Support multi-key fields from SemConv

gregkalapos commented 2 months ago

Summary

(Not sure if multi-key fields is the right term; if there is a better short name describing it, let's update the title.)

OTel SemConv defines fields which can have multiple keys - examples are:

HTTP request headers: http.request.header.<key> , this is already stable
Database query parameters: db.query.parameter.<key>

There are 2 aspects of this: 1) When the OTel SemConv <-> ECS merge happens, how do such fields get into ECS? 2) How should the mapping look like for such fields for Elasticsearch?

We discussed this with @felixbarny shortly, regarding point 2:

We could use flattened field type
We could set enabled to false.

In APM we have a field called labels with similar dynamic keys, currently with this mapping:

    {
      "labels": {
        "path_match": "labels.*",
        "match_mapping_type": "string",
        "mapping": {
          "type": "keyword"
        }
      }
    }

Issue with above is that this leads to field explosion.

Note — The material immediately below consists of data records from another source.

(* ===== verification/Prog.v ===== *)
(** * Programs with events

    The methods of [Group] interleave their own steps with calls on shared
    state, other components and the environment.  A program is a tree whose
    nodes are such atomic events: [Vis e k] performs [e] and goes on with its
    answer.  A program can also panic; [finally] is [defer] and [catch] is the
    [recover] of singleflight.

    A program has two readings: the set of its traces, with the answers chosen
    by an adversary ([runs]), and its execution by a handler that answers events
    from a state ([interp]). *)

From Stdlib Require Import Eqdep_dec.
From S2P Require Import Prelude.

Inductive prog {E : Type} (ans : E → Type) (A : Type) : Type :=
| Ret (a : A)
| Panic (v : string)
| Vis (e : E) (k : ans e → prog ans A).
Arguments Ret {E ans A}.
Arguments Panic {E ans A}.
Arguments Vis {E ans A}.

(** How a program ends. *)
Inductive result (A : Type) := Val (a : A) | Boom (v : string).
Arguments Val {A}.
Arguments Boom {A}.

Section prog.
Context {E : Type} {ans : E → Type}.
Notation prog := (prog ans).

Fixpoint bind {A B} (p : prog A) (f : A → prog B) : prog B :=
  match p with
  | Ret a => f a
  | Panic v => Panic v
  | Vis e k => Vis e (λ x, bind (k x) f)
  end.

Definition event (e : E) : prog (ans e) := Vis e Ret.

(** [defer q()] around [p]: [q] runs whether [p] returns or panics. *)
Fixpoint finally {A} (p : prog A) (q : prog unit) : prog A :=
  match p with
  | Ret a => bind q (λ _, Ret a)
  | Panic v => bind q (λ _, Panic v)
  | Vis e k => Vis e (λ x, finally (k x) q)
  end.

(** [recover()] around [p]. *)
Fixpoint catch {A} (p : prog A) : prog (result A) :=
  match p with
  | Ret a => Ret (Val a)
  | Panic v => Ret (Boom v)
  | Vis e k => Vis e (λ x, catch (k x))
  end.

(** ** Traces *)

Definition act := {e : E & ans e}.
Definition did (e : E) (x : ans e) : act := existT e x.

Fixpoint runs {A} (p : prog A) (t : list act) (r : result A) : Prop :=
  match p with
  | Ret a => t = [] ∧ r = Val a
  | Panic v => t = [] ∧ r = Boom v
  | Vis e k => ∃ x t', t = did e x :: t' ∧ runs (k x) t' r
  end.

Lemma runs_bind {A B} (p : prog A) (f : A → prog B) t r :
  runs (bind p f) t r ↔
  (∃ t1 t2 a, t = t1 ++ t2 ∧ runs p t1 (Val a) ∧ runs (f a) t2 r) ∨
  (∃ v, runs p t (Boom v) ∧ r = Boom v).
Proof.
  revert t. induction p as [a|v|e k IH]; intros t; simpl.
  - split; [intros Hf; left; by exists [], t, a|].
    intros [(t1 & t2 & a' & -> & [-> [= ->]] & Hf)|(v & [-> ?] & _)]; done.
  - split; [intros [-> ->]; right; by exists v|].
    intros [(t1 & t2 & a' & -> & [-> ?] & Hf)|(v' & [-> [= ->]] & ->)]; done.
  - split.
    + intros (x & t' & -> & Hr). apply IH in Hr as [(t1 & t2 & a & -> & Hp & Hf)|(v & Hp & ->)].
      * left. exists (did e x :: t1), t2, a. eauto 6.
      * right. exists v. eauto 6.
    + intros [(t1 & t2 & a & -> & (x & t' & -> & Hp) & Hf)|(v & (x & t' & -> & Hp) & ->)].
      * exists x, (t' ++ t2). split; [done|]. apply IH. left. eauto 6.
      * exists x, t'. split; [done|]. apply IH. eauto.
Qed.

(** The events determine how a program goes on: after the trace with which [p]
    returns, [f] runs. *)
Lemma runs_prefix `{EqDecision E} {A B} (p : prog A) (f : A → prog B) t1 t2 a r :
  runs p t1 (Val a) → runs (bind p f) (t1 ++ t2) r → runs (f a) t2 r.
Proof.
  revert t1. induction p as [a'|v|e k IH]; intros t1; simpl; [by intros [-> [= ->]]|by intros [_ ?]|].
  intros (x & t' & -> & Hp) (x' & t'' & Heq & Hr). injection Heq as Hx <-.
  apply (inj_pair2_eq_dec E (λ x y, decide (x = y))) in Hx as <-. by eapply IH.
Qed.

Lemma runs_finally {A} (p : prog A) q t r :
  runs (finally p q) t r ↔
  (∃ t1 t2 r', t = t1 ++ t2 ∧ runs p t1 r' ∧
     ((runs q t2 (Val tt) ∧ r = r') ∨ (∃ v, runs q t2 (Boom v) ∧ r = Boom v))).
Proof.
  revert t. induction p as [a|v|e k IH]; intros t; simpl.
  - rewrite runs_bind. split.
    + intros [(t1 & t2 & [] & -> & Hq & -> & ->)|(v & Hq & ->)].
      * exists [], t1, (Val a). rewrite app_nil_r. auto 6.
      * exists [], t, (Val a). eauto 8.
    + intros (t1 & t2 & r' & -> & [-> ->] & [[Hq ->]|(v & Hq & ->)]); [left|right; eauto].
      exists t2, [], (). by rewrite app_nil_r.
  - rewrite runs_bind. split.
    + intros [(t1 & t2 & [] & -> & Hq & -> & ->)|(v' & Hq & ->)].
      * exists [], t1, (Boom v). rewrite app_nil_r. auto 6.
      * exists [], t, (Boom v). eauto 8.
    + intros (t1 & t2 & r' & -> & [-> ->] & [[Hq ->]|(v' & Hq & ->)]); [left|right; eauto].
      exists t2, [], (). by rewrite app_nil_r.
  - split.
    + intros (x & t' & -> & Hr). apply IH in Hr as (t1 & t2 & r' & -> & Hp & Hq).
      exists (did e x :: t1), t2, r'. split; [done|]. eauto 6.
    + intros (t1 & t2 & r' & -> & (x & t' & -> & Hp) & Hq).
      exists x, (t' ++ t2). split; [done|]. apply IH. eauto 6.
Qed.

Lemma runs_catch {A} (p : prog A) t r : runs (catch p) t r ↔ ∃ r', r = Val r' ∧ runs p t r'.
Proof.
  revert t. induction p as [a|v|e k IH]; intros t; simpl; [naive_solver..|].
  setoid_rewrite IH. naive_solver.
Qed.

(** A property of events that every trace of a program satisfies. *)
Fixpoint every {A} (P : E → Prop) (p : prog A) : Prop :=
  match p with Ret _ | Panic _ => True | Vis e k => P e ∧ ∀ x, every P (k x) end.

Lemma every_bind {A B} P (p : prog A) (f : A → prog B) : every P p → (∀ a, every P (f a)) → every P (bind p f).
Proof. intros Hp Hf. induction p as [a|v|e k IH]; simpl; [done|done|]. destruct Hp. split; [done|]. auto. Qed.
Lemma every_finally {A} P (p : prog A) q : every P p → every P q → every P (finally p q).
Proof.
  intros Hp Hq. induction p as [a|v|e k IH]; simpl; [by apply every_bind..|]. destruct Hp. split; [done|]. auto.
Qed.
Lemma every_catch {A} P (p : prog A) : every P p → every P (catch p).
Proof. induction p as [a|v|e k IH]; simpl; [done|done|]. intros []. split; [done|]. auto. Qed.

Lemma every_runs {A} P (p : prog A) t r : every P p → runs p t r → Forall (λ a, P (projT1 a)) t.
Proof.
  revert t. induction p as [a|v|e k IH]; intros t; simpl; [by intros _ [-> _]..|].
  intros [HP Hk] (x & t' & -> & Hr). constructor; [done|]. by eapply IH.
Qed.

(** Events satisfy [P] until an event and its answer satisfy [Q]. *)
Fixpoint guarded {A} (Q : act → bool) (P : E → Prop) (p : prog A) : Prop :=
  match p with
  | Ret _ | Panic _ => True
  | Vis e k => P e ∧ ∀ x, Q (did e x) = false → guarded Q P (k x)
  end.

Lemma guarded_bind {A B} Q P (p : prog A) (f : A → prog B) :
  guarded Q P p → (∀ a, guarded Q P (f a)) → guarded Q P (bind p f).
Proof. intros Hp Hf. induction p as [a|v|e k IH]; simpl; [done|done|]. destruct Hp. split; [done|]. auto. Qed.
Lemma guarded_finally {A} Q P (p : prog A) q : guarded Q P p → guarded Q P q → guarded Q P (finally p q).
Proof.
  intros Hp Hq. induction p as [a|v|e k IH]; simpl; [by apply guarded_bind..|]. destruct Hp. split; [done|]. auto.
Qed.
Lemma guarded_catch {A} Q P (p : prog A) : guarded Q P p → guarded Q P (catch p).
Proof. induction p as [a|v|e k IH]; simpl; [done|done|]. intros []. split; [done|]. auto. Qed.

Lemma guarded_runs {A} Q P (p : prog A) t r :
  guarded Q P p → runs p t r → existsb Q t = false → Forall (λ a, P (projT1 a)) t.
Proof.
  revert t. induction p as [a|v|e k IH]; intros t; simpl; [by intros _ [-> _]..|].
  intros [HP Hk] (x & t' & -> & Hr) [HQ HQ']%orb_false_iff. constructor; [done|]. by eapply IH; [apply Hk|..].
Qed.

(** At most [n] events satisfy [P]. *)
Fixpoint atMost {A} (P : E → bool) (n : nat) (p : prog A) : Prop :=
  match p with
  | Ret _ | Panic _ => True
  | Vis e k => if P e then match n with O => False | S n => ∀ x, atMost P n (k x) end
               else ∀ x, atMost P n (k x)
  end.

Lemma atMost_mono {A} P n m (p : prog A) : (n ≤ m)%nat → atMost P n p → atMost P m p.
Proof.
  revert n m. induction p as [a|v|e k IH]; intros n m Hnm; simpl; [done|done|].
  destruct (P e); [|by eauto]. destruct n, m; [done|done|lia|]. intros Hk x. apply (IH x n); [lia|done].
Qed.
Lemma atMost_bind {A B} P n m (p : prog A) (f : A → prog B) :
  atMost P n p → (∀ a, atMost P m (f a)) → atMost P (n + m) (bind p f).
Proof.
  intros Hp Hf. revert n Hp. induction p as [a|v|e k IH]; intros n Hp; simpl in *.
  - by apply (atMost_mono P m); [lia|].
  - done.
  - destruct (P e); [|by auto]. destruct n; [done|]. simpl. auto.
Qed.
Lemma every_atMost {A} P (p : prog A) : every (λ e, P e = false) p → atMost P 0 p.
Proof. induction p as [a|v|e k IH]; simpl; [done|done|]. intros [-> Hk]. auto. Qed.

Definition count (P : E → bool) (t : list act) : nat := length (filter (λ a, P (projT1 a) = true) t).
Lemma atMost_runs {A} P n (p : prog A) t r : atMost P n p → runs p t r → (count P t ≤ n)%nat.
Proof.
  revert n t. induction p as [a|v|e k IH]; intros n t; simpl; [by intros _ [-> _]; unfold count; simpl; lia..|].
  intros Hk (x & t' & -> & Hr). unfold count. rewrite filter_cons. simpl.
  destruct (P e); simpl; [|by eapply IH]. destruct n; [done|]. apply le_n_S. by eapply IH.
Qed.

(** ** Execution by a handler *)

Section interp.
Context {W : Type} (handle : ∀ e : E, W → W * ans e).

Fixpoint interp {A} (p : prog A) (w : W) : W * result A :=
  match p with
  | Ret a => (w, Val a)
  | Panic v => (w, Boom v)
  | Vis e k => let '(w', x) := handle e w in interp (k x) w'
  end.

Lemma interp_bind {A B} (p : prog A) (f : A → prog B) w :
  interp (bind p f) w =
  match interp p w with
  | (w', Val a) => interp (f a) w'
  | (w', Boom v) => (w', Boom v)
  end.
Proof. revert w. induction p as [a|v|e k IH]; intros w; simpl; [done|done|]. destruct (handle e w). apply IH. Qed.

Lemma interp_finally {A} (p : prog A) q w :
  interp (finally p q) w =
  let '(w1, r) := interp p w in
  match interp q w1 with (w2, Val _) => (w2, r) | (w2, Boom v) => (w2, Boom v) end.
Proof.
  revert w. induction p as [a|v|e k IH]; intros w; simpl.
  - rewrite interp_bind. by destruct (interp q w) as [? []].
  - rewrite interp_bind. by destruct (interp q w) as [? []].
  - destruct (handle e w). apply IH.
Qed.

Lemma interp_catch {A} (p : prog A) w :
  interp (catch p) w = let '(w', r) := interp p w in (w', Val r).
Proof. revert w. induction p as [a|v|e k IH]; intros w; simpl; [done|done|]. destruct (handle e w). apply IH. Qed.

(** ** Reasoning about executions: the execution of [p] from [w] ends as [Q]
    says. *)

Definition ends {A} (p : prog A) (w : W) (Q : W → result A → Prop) : Prop :=
  let '(w', r) := interp p w in Q w' r.

Lemma ends_ret {A} (a : A) w (Q : W → result A → Prop) : Q w (Val a) → ends (Ret a) w Q.
Proof. done. Qed.
Lemma ends_event {A} e (k : ans e → prog A) w (Q : W → result A → Prop) :
  ends (k (handle e w).2) (handle e w).1 Q → ends (bind (event e) k) w Q.
Proof. unfold ends. simpl. by destruct (handle e w). Qed.
Lemma ends_bind {A B} (p : prog A) (f : A → prog B) w (Q : W → result B → Prop) :
  ends p w (λ w' r, match r with Val a => ends (f a) w' Q | Boom v => Q w' (Boom v) end) → ends (bind p f) w Q.
Proof. unfold ends. rewrite interp_bind. by destruct (interp p w) as [w' [a|v]]. Qed.
Lemma ends_finally {A} (p : prog A) q w (Q : W → result A → Prop) :
  ends p w (λ w' r, ends q w' (λ w2 r2, Q w2 (match r2 with Val _ => r | Boom v => Boom v end))) →
  ends (finally p q) w Q.
Proof.
  unfold ends. rewrite interp_finally. destruct (interp p w) as [w' r]. by destruct (interp q w') as [w2 [[]|v]].
Qed.
Lemma ends_catch {A} (p : prog A) w (Q : W → result (result A) → Prop) :
  ends p w (λ w' r, Q w' (Val r)) → ends (catch p) w Q.
Proof. unfold ends. rewrite interp_catch. by destruct (interp p w). Qed.
Lemma ends_mono {A} (p : prog A) w (Q Q' : W → result A → Prop) :
  ends p w Q → (∀ w' r, Q w' r → Q' w' r) → ends p w Q'.
Proof. unfold ends. destruct (interp p w). auto. Qed.

(** An execution is one of the traces. *)
Lemma interp_runs {A} (p : prog A) w : ∃ t, runs p t (interp p w).2.
Proof.
  revert w. induction p as [a|v|e k IH]; intros w; simpl; [by exists []..|].
  destruct (handle e w) as [w' x]. destruct (IH x w') as [t Ht]. exists (did e x :: t). eauto.
Qed.
End interp.
End prog.

(** ** Events and what came before them

    [always G h p]: after the history [h], the program [p] performs an event only
    when [G] allows it in view of the events before it. *)

Section always.
Context {E : Type} {ans' : E → Type} (G : list (act (ans := ans')) → E → Prop).

Fixpoint always {A} (h : list act) (p : prog ans' A) : Prop :=
  match p with Vis e k => G h e ∧ ∀ x, always (h ++ [did e x]) (k x) | _ => True end.

Lemma always_bind {A B} h (p : prog ans' A) (f : A → prog ans' B) :
  always h p → (∀ t a, runs p t (Val a) → always (h ++ t) (f a)) → always h (bind p f).
Proof.
  revert h. induction p as [a|v|e k IH]; intros h Hp Hf; [|done|].
  - specialize (Hf [] a). rewrite app_nil_r in Hf. by apply Hf.
  - destruct Hp as [He Hk]. split; [done|]. intros x. apply IH; [apply Hk|]. intros t a Ht. rewrite <-app_assoc. apply Hf. by exists x, t.
Qed.
Lemma always_finally {A} h (p : prog ans' A) (q : prog ans' unit) :
  always h p → (∀ t r, runs p t r → always (h ++ t) q) → always h (finally p q).
Proof.
  revert h. induction p as [a|v|e k IH]; intros h Hp Hq; cbn [finally].
  - apply always_bind; [|done]. specialize (Hq [] (Val a)). rewrite app_nil_r in Hq. by apply Hq.
  - apply always_bind; [|done]. specialize (Hq [] (Boom v)). rewrite app_nil_r in Hq. by apply Hq.
  - destruct Hp as [He Hk]. split; [done|]. intros x. apply IH; [apply Hk|]. intros t r Ht. rewrite <-app_assoc. eapply Hq. by exists x, t.
Qed.
Lemma always_every {A} h (p : prog ans' A) : every (λ e, ∀ h, G h e) p → always h p.
Proof. revert h. induction p as [a|v|e k IH]; intros h; [done|done|]. intros [He Hk]. split; [apply He|]. intros x. apply IH, Hk. Qed.
End always.

Lemma always_weaken {E} {ans' : E → Type} {A} (G G' : list (act (ans := ans')) → E → Prop) h (p : prog ans' A) :
  always G h p → (∀ h e, G h e → G' h e) → always G' h p.
Proof. intros Hp HG. revert h Hp. induction p as [a|v|e k IH]; intros h; [done|done|]. intros [He Hk]. split; auto. Qed.

(** Notations for sequencing, kept in a scope of their own. *)
Declare Scope prog_scope.
Delimit Scope prog_scope with prog.
Notation "x <- p ;; q" := (bind p (λ x, q)) (at level 100, p at next level, right associativity) : prog_scope.
Notation "p ;;; q" := (bind p (λ _, q)) (at level 100, right associativity) : prog_scope.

gregkalapos commented 2 months ago

Other similar case is http.request.headers and http.response.headers already existing in the traces-apm mapping:

          "http.request.headers": {
            "path_match": "http.request.headers.*",
            "match_mapping_type": "string",
            "mapping": {
              "type": "keyword"
            }
          }
        },
        {
          "http.response.headers": {
            "path_match": "http.response.headers.*",
            "match_mapping_type": "string",
            "mapping": {
              "type": "keyword"
            }
          }

felixbarny commented 2 months ago

Other similar case is http.request.headers and http.response.headers already existing in the traces-apm mapping:

That's interesting. I wasn't aware that we were adding all HTTP headers to the mapping. @axw did you hear of situations where this lead to mapping explosions? It seems a bit dangerous to me as anyone can just create a bunch of requests with unique HTTP headers and force the backend into a field explosion.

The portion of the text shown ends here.